Eli Lehrer September 13, 2014
Highly relevant in NZ – none of the parties have a measured view – the polar positions are BOTH WRONG…. but it still doesn't help the poor.
The ground has been shifting in the battle over the minimum wage. With President Obama's proposal to hike the national minimum from $7.25 to $9 an hour stalled in Congress, local labor activists have been aiming even higher, getting behind a vastly higher minimum wage of $15 an hour.
The proposals are gaining steam. The small city of SeaTac, Wash., which includes Seattle-Tacoma International Airport, already has a $15 minimum in force, while Seattle plans to implement one over time. Similar "super-minimum" proposals also are under consideration in cities like San Francisco and Chicago. Recent state-level legislation will phase in a minimum wage of greater than $10 in California, Connecticut, Maryland, Hawaii and Vermont.
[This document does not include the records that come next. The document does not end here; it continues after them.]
(* ===== verification/Mongo.v ===== *)
(** * The Mongoose queries of the REST routes

    Every [await] of a route handler of [server.js] is one of the
    operations [Op] below; [exec] runs it atomically on the store and
    returns its result [Res].  Query filters whose ObjectId paths receive
    a string that does not cast fail with a [CastError] (the route's
    [catch] turns it into a 500); every operation fails with [Unavailable]
    while the database is down.  Handlers are [Async.prog Op Res]
    programs over these operations. *)

From S2P Require Import Prelude ObjectId Store Async Http.

Open Scope stdpp_scope.

Module Mongo.
Import ObjectId Store Http.

Inductive Op :=
(** [FollowRequest.findOne({ sender, receiver, status: 'pending' })] *)
| ReqFindPending (sender receiver : string)
(** [FollowRequest.findById(id)] *)
| ReqFindById (id : string)
(** [FollowRequest.find({ receiver, status: 'pending' })
    .populate('sender', 'displayName photo email')] *)
| ReqFindIncoming (receiver : string)
(** [request.save()] of a new or loaded follow request *)
| ReqSave (fr : FollowRequest)
(** [User.findById(id)] *)
| UserFindById (id : string)
(** [User.findByIdAndUpdate(id, { $addToSet: { friends: friend } })] *)
| UserAddFriend (id friend : ObjectId)
(** [User.find({ _id: { $ne: exclude } })] *)
| UserFindAll (exclude : option string)
(** [User.findById(id).populate('friends', 'displayName photo email department')] *)
| UserFriends (id : string).

Inductive Res :=
| RDone
| RReq (r : option FollowRequest)
| RReqViews (rs : list RequestView)
| RFriends (fs : option (list FriendCard))
| RUser (u : option User)
| RUsers (us : list User)
| RErr (e : DbError).

Definition Handler (A : Type) := Async.prog Op Res A.

(** ** Collections updated in place *)

(** Replace the document with the same [_id], or append a new one. *)
Definition upsert {A} (key : A -> ObjectId) (x : A) (l : list A) : list A :=
  if bool_decide (Exists (fun y => key y = key x) l)
  then (fun y => if bool_decide (key y = key x) then x else y) <$> l
  else l ++ [x].

Definition set_friends (fs : list ObjectId) (u : User) : User :=
  {| u_id := u_id u; googleId := googleId u; displayName := displayName u;
     email := email u; password := password u; photo := photo u;
     isVerified := isVerified u; verificationCode := verificationCode u;
     verificationCodeExpires := verificationCodeExpires u;
     department := department u; college := college u; class := class u;
     year := year u; placedAt := placedAt u; leetCodeHandle := leetCodeHandle u;
     codeForcesHandle := codeForcesHandle u; role := role u;
     following := following u; followers := followers u; friends := fs;
     u_createdAt := u_createdAt u |}.

(** [$addToSet]: append unless already present. *)
Definition add_to_set (x : ObjectId) (l : list ObjectId) : list ObjectId :=
  if bool_decide (x ∈ l) then l else l ++ [x].

Definition set_users (us : list User) (db : DB) : DB :=
  {| users := us; notes := notes db; announcements := announcements db;
     messages := messages db; followRequests := followRequests db; db_up := db_up db |}.

Definition set_requests (rs : list FollowRequest) (db : DB) : DB :=
  {| users := users db; notes := notes db; announcements := announcements db;
     messages := messages db; followRequests := rs; db_up := db_up db |}.

Definition add_friend_to (id friend : ObjectId) (u : User) : User :=
  if bool_decide (u_id u = id) then set_friends (add_to_set friend (friends u)) u else u.

Definition add_friend (id friend : ObjectId) (db : DB) : DB :=
  set_users (map (add_friend_to id friend) (users db)) db.

Definition is_pending_for (s r : ObjectId) (fr : FollowRequest) : bool :=
  bool_decide (fr_sender fr = s /\ fr_receiver fr = r /\ fr_status fr = pending).

Definition cast_path (path s : string) : result DbError ObjectId :=
  match ObjectId.cast s with Some id => Ok id | None => Err (CastError path) end.

(** ** Populated documents *)

Definition sender_card (db : DB) (id : ObjectId) : option SenderCard :=
  u ← find_user id db;
  Some {| sc_id := u_id u; sc_displayName := displayName u; sc_photo := photo u;
          sc_email := email u |}.

Definition request_view (db : DB) (fr : FollowRequest) : RequestView :=
  {| rv_id := fr_id fr; rv_sender := sender_card db (fr_sender fr);
     rv_receiver := fr_receiver fr; rv_status := fr_status fr;
     rv_createdAt := fr_createdAt fr |}.

Definition friend_card (u : User) : FriendCard :=
  {| fc_id := u_id u; fc_displayName := displayName u; fc_photo := photo u;
     fc_email := email u; fc_department := department u |}.

Definition friend_cards (db : DB) (u : User) : list FriendCard :=
  omap (fun f => friend_card <$> find_user f db) (friends u).

(** ** Execution *)

Definition exec_up (op : Op) (db : DB) : Res * DB :=
  match op with
  | ReqFindPending s r =>
      match cast_path "sender" s, cast_path "receiver" r with
      | Ok si, Ok ri => (RReq (List.find (is_pending_for si ri) (followRequests db)), db)
      | Err e, _ | _, Err e => (RErr e, db)
      end
  | ReqFindById id =>
      match cast_path "_id" id with
      | Ok i => (RReq (List.find (fun fr => bool_decide (fr_id fr = i)) (followRequests db)), db)
      | Err e => (RErr e, db)
      end
  | ReqFindIncoming r =>
      match cast_path "receiver" r with
      | Ok ri =>
          (RReqViews (map (request_view db)
             (List.filter (fun fr => bool_decide (fr_receiver fr = ri /\ fr_status fr = pending))
                          (followRequests db))), db)
      | Err e => (RErr e, db)
      end
  | ReqSave fr => (RDone, set_requests (upsert fr_id fr (followRequests db)) db)
  | UserFindById id =>
      match cast_path "_id" id with
      | Ok i => (RUser (find_user i db), db)
      | Err e => (RErr e, db)
      end
  | UserAddFriend id friend => (RUser (find_user id db), add_friend id friend db)
  | UserFindAll None => (RUsers (users db), db)
  | UserFindAll (Some e) =>
      match cast_path "_id" e with
      | Ok i => (RUsers (List.filter (fun u => bool_decide (u_id u <> i)) (users db)), db)
      | Err err => (RErr err, db)
      end
  | UserFriends id =>
      match cast_path "_id" id with
      | Ok i => (RFriends (friend_cards db <$> find_user i db), db)
      | Err e => (RErr e, db)
      end
  end.

Definition exec (op : Op) (db : DB) : Res * DB :=
  if db_up db then exec_up op db else (RErr Unavailable, db).

(** ** Lemmas *)

Lemma exec_down op db : db_up db = false -> exec op db = (RErr Unavailable, db).
Proof. unfold exec. by intros ->. Qed.

Lemma elem_of_upsert {A} (key : A -> ObjectId) x l y :
  y ∈ upsert key x l <-> y = x \/ (y ∈ l /\ key y <> key x).
Proof.
  unfold upsert. case_bool_decide as Hex.
  - rewrite list_elem_of_fmap. split.
    + intros (z & -> & Hz). case_bool_decide; [by left|by right].
    + intros [->|[Hy Hk]].
      * apply Exists_exists in Hex as (z & Hz & Hkz).
        exists z. split; [by rewrite bool_decide_true|done].
      * exists y. split; [by rewrite bool_decide_false|done].
  - rewrite elem_of_app, list_elem_of_singleton. split; [|naive_solver].
    intros [Hy | ->]; [|by left]. right. split; [done|].
    intros Hk. apply Hex, Exists_exists. by exists y.
Qed.

Lemma upsert_fresh {A} (key : A -> ObjectId) x l :
  key x ∉ map key l -> upsert key x l = l ++ [x].
Proof.
  intros Hx. unfold upsert. rewrite bool_decide_false; [done|].
  intros (y & Hy & Hk)%Exists_exists. apply Hx, list_elem_of_In, in_map_iff.
  exists y. split; [done|]. by apply list_elem_of_In.
Qed.

(** Replacing a document by one with the same key keeps the keys. *)
Lemma map_key_upsert {A} (key : A -> ObjectId) x l :
  key x ∈ map key l -> map key (upsert key x l) = map key l.
Proof.
  intros Hx. unfold upsert. rewrite bool_decide_true.
  - rewrite <-list_fmap_compose. apply list_fmap_ext. intros _ y _. cbn.
    by case_bool_decide.
  - apply Exists_exists. apply list_elem_of_fmap in Hx as (y & Hk & Hy). by exists y.
Qed.

Lemma elem_of_add_to_set x y l : x ∈ add_to_set y l <-> x = y \/ x ∈ l.
Proof. unfold add_to_set. case_bool_decide; set_solver. Qed.

Lemma u_id_add_friend_to id f u : u_id (add_friend_to id f u) = u_id u.
Proof. unfold add_friend_to. by case_bool_decide. Qed.

Lemma friends_add_friend_to id f u x :
  x ∈ friends (add_friend_to id f u) <-> x ∈ friends u \/ (u_id u = id /\ x = f).
Proof.
  unfold add_friend_to. case_bool_decide as Hid; cbn [friends set_friends].
  - rewrite elem_of_add_to_set. naive_solver.
  - naive_solver.
Qed.

Lemma elem_of_users_add_friend id f db u' :
  u' ∈ users (add_friend id f db) <-> exists u, u' = add_friend_to id f u /\ u ∈ users db.
Proof. unfold add_friend, set_users; cbn [users]. apply list_elem_of_fmap. Qed.

#[export] Hint Rewrite u_id_add_friend_to : campus_rw.

End Mongo.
Massachusetts' minimum will rise to $11 by January 2017, while the District of Columbia's is set to rise to $11.50 by July 2016.
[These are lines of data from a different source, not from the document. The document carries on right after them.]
(** After the [save] of [x], the request with [x]'s id is [x]. *)
Lemma find_id_upsert i x l :
  fr_id x = i -> Exists (fun y => fr_id y = fr_id x) l ->
  List.find (fun fr => bool_decide (fr_id fr = i)) (upsert fr_id x l) = Some x.
Proof.
  intros <- Hex. unfold upsert. rewrite bool_decide_true by done.
  induction Hex as [y l Hy|y l _ IH]; cbn [fmap list_fmap List.find].
  - rewrite (bool_decide_true _ Hy). by rewrite bool_decide_true.
  - destruct (decide (fr_id y = fr_id x)) as [Hy|Hy].
    + rewrite (bool_decide_true _ Hy). by rewrite bool_decide_true.
    + rewrite !(bool_decide_false _ Hy). exact IH.
Qed.

(** ** Properties *)

(** C13: run without interleaving, [POST /api/follow/request] with the
    database up implements the specification's [requestFollow]: when the
    pair already has a pending request it answers 400 and changes
    nothing, otherwise it answers 201 and adds exactly that pair to the
    pending pairs; in both cases at most one request per pair stays
    pending. *)
Theorem follow_request_spec s r si ri id now db :
  req_wf db -> id ∉ req_ids db -> db_up db = true ->
  ObjectId.cast s = Some si -> ObjectId.cast r = Some ri ->
  req_wf (Async.run exec (follow_request s r id now) db).2 /\
  (if bool_decide ((si, ri) ∈ pending_pairs db)
   then Async.run exec (follow_request s r id now) db = (msg 400 "Request already pending", db)
   else (Async.run exec (follow_request s r id now) db).1 = msg 201 "Follow request sent" /\
        pending_pairs (Async.run exec (follow_request s r id now) db).2 =
          pending_pairs db ++ [(si, ri)]).
Proof.
  intros [Hids Hpend] Hid Hup Hs Hr. rewrite (run_follow_request s r si ri) by done.
  destruct (List.find _ _) eqn:E.
  - rewrite bool_decide_true by (apply (pending_pair_found si ri); by rewrite E). done.
  - pose proof E as Hn. apply find_pending_none in Hn.
    rewrite bool_decide_false by done. cbn [fst snd].
    rewrite upsert_fresh by done.
    split; [split|by rewrite pending_pairs_append_new].
    + rewrite req_ids_append. apply NoDup_app; split_and!; [done| |by apply NoDup_singleton].
      intros x Hx ->%list_elem_of_singleton. done.
    + rewrite pending_pairs_append_new. apply NoDup_app; split_and!; [done| |by apply NoDup_singleton].
      intros x Hx ->%list_elem_of_singleton. done.
Qed.

(** C14: run without interleaving, [POST /api/follow/accept] on a request
    that exists, with the database up, answers 200, marks the request
    accepted and makes its sender and receiver friends of each other: each
    user keeps its id and gains exactly the other party as a friend.  It
    keeps the pending pairs duplicate-free and the friendship symmetric.
    It does not look at the request's status nor at who accepts: the
    hypotheses say nothing of either. *)
Theorem accept_spec rid i fr db :
  db_up db = true -> ObjectId.cast rid = Some i ->
  List.find (fun fr => bool_decide (fr_id fr = i)) (followRequests db) = Some fr ->
  req_wf db -> friends_sym db ->
  let '(res, db') := Async.run exec (accept_request rid) db in
  res = msg 200 "Follow request accepted" /\ req_wf db' /\ friends_sym db' /\
  map u_id (users db') = map u_id (users db) /\
  (forall u', u' ∈ users db' -> exists u, u ∈ users db /\ u_id u' = u_id u /\
     (forall x, x ∈ friends u' <-> x ∈ friends u \/
        (u_id u = fr_sender fr /\ x = fr_receiver fr) \/
        (u_id u = fr_receiver fr /\ x = fr_sender fr))) /\
  set_status accepted fr ∈ followRequests db'.
Proof.
  intros Hup Hi Hf [Hids Hpend] Hsym. rewrite (run_accept_request rid i fr) by done.
  pose proof (find_Exists _ _ _ Hf) as [Hid Hin].
  split_and!; [done| split | | | |].
  - unfold req_ids; cbn [followRequests add_friend set_users set_requests].
    rewrite req_ids_accept; [done|]. apply Exists_exists. by exists fr.
  - eapply sublist_NoDup; [exact Hpend|]. apply pending_pairs_accept_sublist.
  - by apply friends_sym_add_both.
  - by rewrite !map_u_id_add_friend.
  - intros u' Hu'. by apply users_add_both in Hu'.
  - cbn [followRequests add_friend set_users set_requests]. apply elem_of_upsert. by left.
Qed.

(** C15: the check for a pending request and the [save] are two awaits,
    so two concurrent [POST /api/follow/request] for the same pair both
    pass the check.  From every database that is up, for every pair of
    castable ids that is not pending and every two fresh request ids,
    when both handlers run their [findOne] before either [save]s, both
    answer 201 and the pair is pending twice: the pending pairs are no
    longer duplicate-free, which a run of the two handlers one after
    the other never produces ([follow_request_spec]). *)
Theorem follow_request_race s r si ri id1 id2 now1 now2 db :
  db_up db = true -> ObjectId.cast s = Some si -> ObjectId.cast r = Some ri ->
  (si, ri) ∉ pending_pairs db -> id1 ∉ req_ids db -> id2 ∉ req_ids db -> id1 <> id2 ->
  exists db',
    Async.pool_run exec race_sched ([follow_request s r id1 now1; follow_request s r id2 now2], db) =
      Some ([Async.Ret (msg 201 "Follow request sent"); Async.Ret (msg 201 "Follow request sent")], db') /\
    pending_pairs db' = pending_pairs db ++ [(si, ri); (si, ri)] /\ ~ req_wf db'.
Proof.
  intros Hup Hs Hr Hn H1 H2 H12.
  set (fr1 := new_FollowRequest id1 now1 si ri). set (fr2 := new_FollowRequest id2 now2 si ri).
  set (db1 := set_requests (followRequests db ++ [fr1]) db).
  assert (Hp : pending_pairs (set_requests (followRequests db1 ++ [fr2]) db1) =
               pending_pairs db ++ [(si, ri); (si, ri)]).
  { unfold db1, fr1, fr2. rewrite !pending_pairs_append_new. by rewrite <-app_assoc. }
  exists (set_requests (followRequests db1 ++ [fr2]) db1). split_and!; [|exact Hp|].
  - cbn -[exec]. rewrite (exec_find_pending_none _ _ _ _ _ Hup Hs Hr Hn).
    cbn -[exec]. rewrite (exec_find_pending_none _ _ _ _ _ Hup Hs Hr Hn).
    cbn -[exec]. rewrite Hs, Hr. cbn -[exec]. rewrite (exec_save_fresh (new_FollowRequest id1 now1 si ri) db Hup H1).
    cbn -[exec]. rewrite exec_save_fresh; [done|exact Hup|].
    cbn [fr_id new_FollowRequest]. rewrite req_ids_append, elem_of_app, list_elem_of_singleton.
    intros [Hin| ->]; [exact (H2 Hin)|exact (H12 eq_refl)].
  - intros [_ Hnd]. rewrite Hp in Hnd. apply NoDup_app in Hnd as (_ & _ & Hnd).
    apply NoDup_cons in Hnd as [Hnd _]. apply Hnd. by left.
Qed.

(** C16: the two [$addToSet] updates of [POST /api/follow/accept] are
    separate awaits.  For every request of the database between two
    users who are not yet friends, when the database fails between the
    two updates the client gets a 500, the request is nevertheless
    accepted, and the friendship is one-sided: the sender lists the
    receiver, the receiver does not list the sender. *)
Theorem accept_not_atomic rid i fr db su ru :
  db_up db = true -> ObjectId.cast rid = Some i ->
  List.find (fun fr => bool_decide (fr_id fr = i)) (followRequests db) = Some fr ->
  su ∈ users db -> ru ∈ users db -> u_id su = fr_sender fr -> u_id ru = fr_receiver fr ->
  fr_sender fr <> fr_receiver fr -> fr_sender fr ∉ friends ru ->
  exists db',
    Async.pool_run exec outage_sched ([accept_request rid], db) = Some ([Async.Ret fail_accept], db') /\
    List.find (fun fr' => bool_decide (fr_id fr' = i)) (followRequests db') = Some (set_status accepted fr) /\
    ~ friends_sym db'.
Proof.
  intros Hup Hi Hf Hsu Hru Hs Hr Hne Hnf.
  pose proof (find_Exists (fun fr => fr_id fr = i) _ _ Hf) as [Hid Hin].
  set (db1 := add_friend (fr_sender fr) (fr_receiver fr)
                (set_requests (upsert fr_id (set_status accepted fr) (followRequests db)) db)).
  exists (set_up false db1). split_and!.
  - cbn -[exec]. rewrite exec_up_eq by done. cbn [exec_up]. rewrite (cast_path_ok _ _ _ Hi), Hf.
    cbn -[exec]. rewrite exec_up_eq by done. cbn [exec_up].
    cbn -[exec]. rewrite exec_up_eq by done. cbn [exec_up].
    cbn -[exec]. rewrite exec_down by done. done.
  - cbn [set_up db1 add_friend set_users followRequests set_requests].
    apply find_id_upsert; [done|]. apply Exists_exists. by exists fr.
  - intros Hsym.
    assert (Hsu' : add_friend_to (fr_sender fr) (fr_receiver fr) su ∈ users (set_up false db1)).
    { apply elem_of_users_add_friend. by exists su. }
    assert (Hru' : add_friend_to (fr_sender fr) (fr_receiver fr) ru ∈ users (set_up false db1)).
    { apply elem_of_users_add_friend. by exists ru. }
    pose proof (Hsym _ _ Hsu' Hru') as Hiff.
    rewrite !u_id_add_friend_to, !friends_add_friend_to, Hs, Hr in Hiff.
    destruct (proj1 Hiff (or_intror (conj eq_refl eq_refl))) as [H|[H _]];
      [exact (Hnf H)|exact (Hne (eq_sym H))].
Qed.

(** [POST /api/follow/accept] answers 500 and changes nothing while
    the database is down or when the id is not an ObjectId, and 404 when
    no request has that id. *)
Theorem accept_errors rid db :
  (db_up db = false -> Async.run exec (accept_request rid) db = (fail_accept, db)) /\
  (db_up db = true -> ObjectId.cast rid = None ->
   Async.run exec (accept_request rid) db = (fail_accept, db)) /\
  (forall i, db_up db = true -> ObjectId.cast rid = Some i -> i ∉ req_ids db ->
   Async.run exec (accept_request rid) db = (msg 404 "Request not found", db)).
Proof.
  split_and!.
  - intros Hd. cbn [accept_request Async.run]. by rewrite exec_down.
  - intros Hup Hc. cbn [accept_request Async.run]. rewrite exec_up_eq by done.
    cbn [exec_up]. unfold cast_path. by rewrite Hc.
  - intros i Hup Hc Hn. cbn [accept_request Async.run]. rewrite exec_up_eq by done.
    cbn [exec_up]. rewrite (cast_path_ok _ _ _ Hc). by rewrite find_id_none.
Qed.

(** With the database up, [GET /api/follow/requests/:userId] answers
    200 with exactly the pending requests addressed to the user, each with
    its sender populated, and changes nothing. *)
Theorem incoming_requests_spec r ri db :
  db_up db = true -> ObjectId.cast r = Some ri ->
  exists rs, Async.run exec (incoming_requests r) db = ({| status := 200; body := BRequests rs |}, db) /\
    forall v, v ∈ rs <-> exists fr, fr ∈ followRequests db /\ fr_receiver fr = ri /\
                                   fr_status fr = pending /\ v = request_view db fr.
Proof.
  intros Hup Hc. cbn [incoming_requests Async.run]. rewrite exec_up_eq by done.
  cbn [exec_up]. rewrite (cast_path_ok _ _ _ Hc). eexists. split; [reflexivity|].
  intros v. rewrite list_elem_of_fmap. setoid_rewrite elem_of_List_filter.
  setoid_rewrite bool_decide_eq_true. naive_solver.
Qed.

(** With the database up, [GET /api/users/friends/:userId] answers
    500 for an id that is no user (the route dereferences [user.friends]
    of [null]) and otherwise 200 with a card for each friend id that is a
    user, the others left out; it changes nothing. *)
Theorem get_friends_spec uid i db :
  db_up db = true -> ObjectId.cast uid = Some i ->
  match find_user i db with
  | None => Async.run exec (get_friends uid) db = (msg 500 "Failed to fetch connections", db)
  | Some u =>
      exists cs, Async.run exec (get_friends uid) db = ({| status := 200; body := BFriends cs |}, db) /\
        forall c, c ∈ cs <-> exists f v, f ∈ friends u /\ find_user f db = Some v /\ c = friend_card v
  end.
Proof.
  intros Hup Hc. cbn [get_friends Async.run]. rewrite exec_up_eq by done.
  cbn [exec_up]. rewrite (cast_path_ok _ _ _ Hc).
  destruct (find_user i db) as [u|]; cbn; [|done].
  eexists. split; [reflexivity|]. intros c. unfold friend_cards. rewrite list_elem_of_omap.
  setoid_rewrite fmap_Some. naive_solver.
Qed.

(** With the database up, [GET /api/users?exclude=id] answers 200
    with the card of every user whose id differs from the excluded one,
    in the collection's order. *)
Theorem get_users_spec ex i db :
  db_up db = true -> ObjectId.cast ex = Some i ->
  Async.run exec (get_users (Some ex)) db =
    ({| status := 200; body := BUsers (map user_card (List.filter (fun u => bool_decide (u_id u <> i)) (users db))) |}, db) /\
  forall c, c ∈ map user_card (List.filter (fun u => bool_decide (u_id u <> i)) (users db)) <->
    exists u, u ∈ users db /\ u_id u <> i /\ c = user_card u.
Proof.
  intros Hup Hc. cbn [get_users Async.run]. rewrite exec_up_eq by done.
  cbn [exec_up]. rewrite (cast_path_ok _ _ _ Hc). split; [done|].
  intros c. rewrite list_elem_of_fmap. setoid_rewrite elem_of_List_filter.
  setoid_rewrite bool_decide_eq_true. naive_solver.
Qed.

(** ** Witnesses *)

Lemma follow_request_spec_witness :
  (Async.run exec (follow_request asha_hex ravi_hex 10%N 0%Z) demo_db).1 =
    msg 201 "Follow request sent".
Proof.
  assert (Hwf : req_wf demo_db) by (split; vm_compute; constructor).
  assert (Hs : ObjectId.cast asha_hex = Some 1%N) by (vm_compute; reflexivity).
  assert (Hr : ObjectId.cast ravi_hex = Some 2%N) by (vm_compute; reflexivity).
  destruct (follow_request_spec asha_hex ravi_hex 1%N 2%N 10%N 0%Z demo_db Hwf
    (not_elem_of_nil _) eq_refl Hs Hr) as [_ H].
  rewrite bool_decide_false in H by apply not_elem_of_nil. apply H.
Defined.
Predictably, market advocates and business interests warn that such laws portend disaster: layoffs, benefit cuts, huge surges in consumer prices, mass unemployment and business closures.
Just as predictably, labor unions and their allies on the left paint the subject in terms of "fairness," arguing the higher wages will be paid out of what one SEIU lawyer called "billions and billions" in “extra” profits earned by fast food restaurants and others.
In truth, while the proposals are deeply flawed, the projections of economic catastrophe are at least somewhat overblown. The best reason to oppose a $15 minimum wage is that it's a bad way to help the very people it is intended to help.
Though the economic literature on the subject is mixed, a comprehensive review done in 2013 by the National Bureau of Economic Research found most studies do find a small but measurable increase in unemployment in response to minimum wage hikes.
The effects tend to be concentrated in a few industries that employ lots of low-wage workers, often teens and seasonal employees.
That a rising minimum wage would have only a small impact on unemployment shouldn't be terribly surprising, because government regulation doesn't have that large an immediate effect on jobs anywhere.
The Bureau of Labor Statistics regularly asks employers the reason behind layoffs. Those attributed to "government regulations/intervention" are routinely less than 0.5 percent of the total.
Both because they want to take care of their employees and because they would lose customers if service levels get cut sharply, business owners will avoid layoffs if they can. Nor are the costs of higher minimum wages simply passed on to customers. While a portion of almost any cost increase will almost certainly be passed on to consumers in the form of higher prices, price competition alone means that consumers will rarely have to pay all of it.
Instead, businesses may look to cut the cost of non-labor inputs, or to slow cost-of-living adjustments, cut raises for employees earning more than the minimum wage, or increase employees' share of health-care costs. And yes, some will accept lower profits.
Of course, none of this makes a vastly higher minimum wage a good idea. Higher labor costs will encourage businesses to automate more tasks and, over time, look for creative ways to avoid filling vacancies.
This will encourage elimination of many of the easiest-to-replace jobs. And while mass insolvencies and rampant unemployment may be unlikely, there will certainly be some effect. Some already teetering businesses will almost certainly be pushed over the edge and some jobs that could have been taken by teenagers, the disabled and those lacking familiarity with work itself will never be created in the first place.
What's more, raising the minimum wage is simply a terrible way to help the poor. Only about 7 percent of those below the federal poverty line work a full-time job of any sort. Meanwhile, many of those who earn the minimum wage aren't poor at all. Roughly 42 percent live with a parent or relative, while another 18 percent are married second income earners, which helps explain why the average family income of a minimum wage earner is $53,000 per year.
Expanding the Earned Income Tax Credit, a direct subsidy for those who work for modest wages, is a much better and much more direct way to help the working poor.
Changes to healthcare, nutrition and education programs could do still more to help those in poverty. By comparison, a $15 minimum wage, even if not as disastrous as some market advocates claim, is likely to do more harm than good.
Eli Lehrer is president of the R Street Institute.